I lived in Japan for five years, and discovered a whole new set of summer traditions that I grew to enjoy.
Once the weather starts warming up you'll find the new seasonal beers available. Not only do all the major beer companies have a slightly different summer recipe, but they also have special cans, with beautiful, summery images, and fanciful names that have nothing to do with beer like "Summer Tales." To enjoy your summer beer even more, dozens of rooftop beer gardens spring up just for a couple of months and are generally packed after work. One of the attractions of these is an all-you-can-eat-and-drink deal, where you pay for 1 or 2 hours of almost unlimited food and beer. No surprise that this is extremely popular in a country where going out tends to be very expensive.

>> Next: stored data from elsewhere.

Lemma one_line_suggestion (text : pystr) (topics : list pystr) (s : suggestion) :
  s ∈ _suggest_woo_categories (extract_keywords (Some text)) topics →
  one_line (category s) ∧ one_line (name s) ∧ one_line (reason s).
Proof.
  rewrite suggest_woo_categories_eq, elem_of_app, list_elem_of_filter.
  assert (Forall (λ entry, one_line entry.1 ∧ one_line (category_name entry.1))
            category_keywords) as Htable by by_compute.
  rewrite Forall_forall in Htable.
  intros [Hs|[_ Hs]].
  - apply keyword_suggestions_first in Hs
      as (triggers & i & kw & Hc & -> & -> & Hkw & _).
    destruct (Htable _ Hc) as [? ?]. split_and!; [done..|].
    apply one_line_app; [by_compute|].
    eapply one_line_keyword, list_elem_of_lookup_2, Hkw.
  - unfold topic_suggestions in Hs. apply elem_of_app in Hs as [Hs|Hs];
      case_match; try (by apply elem_of_nil in Hs);
      apply list_elem_of_singleton in Hs as ->; split_and!; by_compute.
Qed.

Lemma one_line_search_term (text : pystr) (topics : list pystr) (term : pystr) :
  topics = map_to_topics (extract_keywords (Some text)) →
  term ∈ _generate_search_terms (extract_keywords (Some text)) topics → one_line term.
Proof.
  intros ->. unfold _generate_search_terms.
  rewrite dict_fromkeys_first, elem_of_first_occurrences, elem_of_app.
  intros [Hk%elem_of_take|Ht%elem_of_take].
  - destruct Hk as (i & Hk%list_elem_of_lookup_2 & _).
    rewrite sorted_desc_perm in Hk. by eapply one_line_keyword.
  - destruct Ht as (i & Ht%list_elem_of_lookup_2 & _). by eapply one_line_topic.
Qed.

(** The report of an analysis whose texts hold no line feed has no line
    feed within a line. *)
Lemma one_line_report_lines (h : heap) (a : analysis) :
  one_line (py_format h (title a)) → one_line (py_format h (dataset_id a)) →
  one_line (py_format h (VInt (relevance_score a))) →
  Forall one_line (topics a) →
  Forall (λ cat, one_line (category cat) ∧ one_line (name cat) ∧ one_line (reason cat))
    (woo_categories a) →
  Forall one_line (woo_search_terms a) →
  one_line (woo_index_url a) →
  Forall one_line (report_lines h a).
Proof.
  destruct a as [dataset_id title keywords topics cats terms url score].
  cbn [WooConnector.title WooConnector.dataset_id WooConnector.relevance_score
       WooConnector.topics WooConnector.woo_categories WooConnector.woo_search_terms
       WooConnector.woo_index_url].
  intros Htitle Hid Hscore Htopics Hcats Hterms Hurl. unfold report_lines.
  cbn [WooConnector.title WooConnector.dataset_id WooConnector.relevance_score
       WooConnector.topics WooConnector.woo_categories WooConnector.woo_search_terms
       WooConnector.woo_index_url].
  assert (one_line bullet) as Hbullet by by_compute.
  assert (Forall one_line ((λ topic, bullet ++ topic) <$> topics)) as Htopics'.
  { apply Forall_fmap. eapply Forall_impl; [done|]. intros t Ht. by apply one_line_app. }
  assert (Forall one_line
            (cat ← cats;
             [bullet ++ category cat ++ ustr " - " ++ name cat;
              ustr "    Reden: " ++ reason cat])) as Hcats'.
  { apply Forall_forall. intros line (cat & Hline & Hcat)%list_elem_of_bind.
    rewrite Forall_forall in Hcats. destruct (Hcats cat Hcat) as (? & ? & ?).
    apply elem_of_cons in Hline as [->|Hline%list_elem_of_singleton]; [|subst line].
    - apply one_line_app; [done|]. apply one_line_app; [done|].
      apply one_line_app; [by_compute|done].
    - apply one_line_app; [by_compute|done]. }
  assert (Forall one_line ((λ term, bullet ++ term) <$> terms)) as Hterms'.
  { apply Forall_fmap. eapply Forall_impl; [done|]. intros t Ht. by apply one_line_app. }
  repeat (apply Forall_app; split).
  - apply Forall_cons; split; [by_compute|].
    apply Forall_cons; split; [apply one_line_app; [by_compute|done]|].
    apply Forall_cons; split; [by_compute|].
    apply Forall_cons; split; [by_compute|].
    apply Forall_cons; split; [apply one_line_app; [by_compute|done]|].
    apply Forall_cons; split.
    { apply one_line_app; [by_compute|]. apply one_line_app; [done|by_compute]. }
    apply Forall_cons; split; [by_compute|].
    apply Forall_cons; split; [by_compute|]. constructor.
  - destruct topics; [|done]. apply Forall_cons; split; [by_compute|constructor].
  - apply Forall_cons; split; [by_compute|].
    apply Forall_cons; split; [by_compute|]. constructor.
  - destruct cats; [|done]. apply Forall_cons; split; [by_compute|constructor].
  - apply Forall_cons; split; [by_compute|].
    apply Forall_cons; split; [by_compute|]. constructor.
  - done.
  - apply Forall_cons; split; [by_compute|].
    apply Forall_cons; split; [by_compute|].
    apply Forall_cons; split; [apply one_line_app; [by_compute|done]|].
    repeat (apply Forall_cons; split; [by_compute|]). constructor.
Qed.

Fireworks are another summer specialty. Several cities have long-standing firework shows and festivals. The Sumida-gawa fireworks exhibit in Tokyo is one of the oldest and most popular, dating back to 1732! Spectators grab their spots along the river early in the day and picnic (including summer beers, of course!) until dark and the actual fireworks show. I can honestly say that I have never seen fireworks like these. The show is long and the shapes and colors are incredibly creative. Each display is greeted with a chorus of 'ooh,' 'ahh' and 'sugoi' (Japanese for 'cool' or 'awesome.')
Since summers in Japan can be extremely hot and humid, Japanese try to find ways of cooling off. During this season you'll find people wearing thin cotton kimonos called yukata. When you go to stay in a Japanese inn, they provide a yukata for each guest and people wear them as they wander around the summer resorts, though in the cities you would rarely see someone wearing them outside except for festivals.
And last is one of my very favorite summer traditions: wind chimes. People will hang these up only during the summer when the breezes are fairly gentle. One of my friends told me that something about the sound of wind chimes makes people feel cooler. Since then, every time I hear wind chimes, I think of the summers I spent in Japan. It's an unmistakable sound of summer.